DATA SUPPLIED -

Lemma preserves_ret {A} (a : A) : preserves P (mret (M:=method S E) a).
Proof. by intros s. Qed.
Lemma preserves_throw {A} (e : E) : preserves P (throw (A:=A) e).
Proof. by intros s. Qed.
Lemma preserves_panic {A} (x : string) : preserves P (panic (E:=E) (A:=A) x).
Proof. by intros s. Qed.
Lemma preserves_lift {A} (m : outcome E A) : preserves P (lift m).
Proof. by intros s. Qed.
Lemma preserves_gets {A} (f : S → A) : preserves P (gets (E:=E) f).
Proof. by intros s. Qed.
Lemma preserves_get : preserves P (get (E:=E)).
Proof. by intros s. Qed.
Lemma preserves_modify f : (∀ s, P s → P (f s)) → preserves P (modify (E:=E) f).
Proof. intros Hf s. apply Hf. Qed.
Lemma preserves_bind {A B} (m : method S E A) (f : A → method S E B) :
  preserves P m → (∀ a, preserves P (f a)) → preserves P (m ≫= f).
Proof.
  intros Hm Hf s Hs. specialize (Hm s Hs). unfold mbind, method_bind.
  destruct (m s) as [[a|e|x] s1]; [by apply Hf|done|done].
Qed.
Lemma preserves_for_each {A} (f : A → method S E unit) l :
  (∀ x, preserves P (f x)) → preserves P (for_each f l).
Proof.
  intros Hf. induction l as [|x l IH]; [apply preserves_ret|]. by apply preserves_bind.
Qed.
Lemma preserves_fold_method {A B} (f : B → A → method S E B) b l :
  (∀ b x, preserves P (f b x)) → preserves P (fold_method f b l).
Proof.
  intros Hf. revert b; induction l as [|x l IH]; intros b; [apply preserves_ret|]. by apply preserves_bind.
Qed.
Lemma preserves_rethrow {F A} (g : E → F) (m : method S E A) : preserves P m → preserves P (rethrow g m).
Proof. intros Hm s Hs. unfold rethrow. specialize (Hm s Hs). by destruct (m s). Qed.
Lemma preserves_catch {A B} (m : method S E A) (k : A → method S E B) h :
  preserves P m → (∀ a, preserves P (k a)) → (∀ e, preserves P (h e)) → preserves P (catch m k h).
Proof.
  intros Hm Hk Hh s Hs. unfold catch. specialize (Hm s Hs).
  destruct (m s) as [[a|e|x] s1]; [by apply Hk|by apply Hh|done].
Qed.
(** A field that [P] does not look at. *)
Lemma preserves_zoom {T A} (view : S → T) (set : T → S → S) (m : method T E A) :
  (∀ s t, P s → P (set t s)) → preserves P (zoom view set m).
Proof. intros Hset s Hs. unfold zoom. destruct (m (view s)). by apply Hset. Qed.
End preserves.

EXERCISE PROMPT -
Every line above should be retyped exactly as given.

RESPONSE -
Lemma preserves_ret {A} (a : A) : preserves P (mret (M:=method S E) a).
Proof. by intros s. Qed.
Lemma preserves_throw {A} (e : E) : preserves P (throw (A:=A) e).
Proof. by intros s. Qed.
Lemma preserves_panic {A} (x : string) : preserves P (panic (E:=E) (A:=A) x).
Proof. by intros s. Qed.
Lemma preserves_lift {A} (m : outcome E A) : preserves P (lift m).
Proof. by intros s. Qed.
Lemma preserves_gets {A} (f : S → A) : preserves P (gets (E:=E) f).
Proof. by intros s. Qed.
Lemma preserves_get : preserves P (get (E:=E)).
Proof. by intros s. Qed.
Lemma preserves_modify f : (∀ s, P s → P (f s)) → preserves P (modify (E:=E) f).
Proof. intros Hf s. apply Hf. Qed.
Lemma preserves_bind {A B} (m : method S E A) (f : A → method S E B) :
  preserves P m → (∀ a, preserves P (f a)) → preserves P (m ≫= f).
Proof.
  intros Hm Hf s Hs. specialize (Hm s Hs). unfold mbind, method_bind.
  destruct (m s) as [[a|e|x] s1]; [by apply Hf|done|done].
Qed.
Lemma preserves_for_each {A} (f : A → method S E unit) l :
  (∀ x, preserves P (f x)) → preserves P (for_each f l).
Proof.
  intros Hf. induction l as [|x l IH]; [apply preserves_ret|]. by apply preserves_bind.
Qed.
Lemma preserves_fold_method {A B} (f : B → A → method S E B) b l :
  (∀ b x, preserves P (f b x)) → preserves P (fold_method f b l).
Proof.
  intros Hf. revert b; induction l as [|x l IH]; intros b; [apply preserves_ret|]. by apply preserves_bind.
Qed.
Lemma preserves_rethrow {F A} (g : E → F) (m : method S E A) : preserves P m → preserves P (rethrow g m).
Proof. intros Hm s Hs. unfold rethrow. specialize (Hm s Hs). by destruct (m s). Qed.
Lemma preserves_catch {A B} (m : method S E A) (k : A → method S E B) h :
  preserves P m → (∀ a, preserves P (k a)) → (∀ e, preserves P (h e)) → preserves P (catch m k h).
Proof.
  intros Hm Hk Hh s Hs. unfold catch. specialize (Hm s Hs).
  destruct (m s) as [[a|e|x] s1]; [by apply Hk|by apply Hh|done].
Qed.
(** A field that [P] does not look at. *)
Lemma preserves_zoom {T A} (view : S → T) (set : T → S → S) (m : method T E A) :
  (∀ s t, P s → P (set t s)) → preserves P (zoom view set m).
Proof. intros Hset s Hs. unfold zoom. destruct (m (view s)). by apply Hset. Qed.
End preserves.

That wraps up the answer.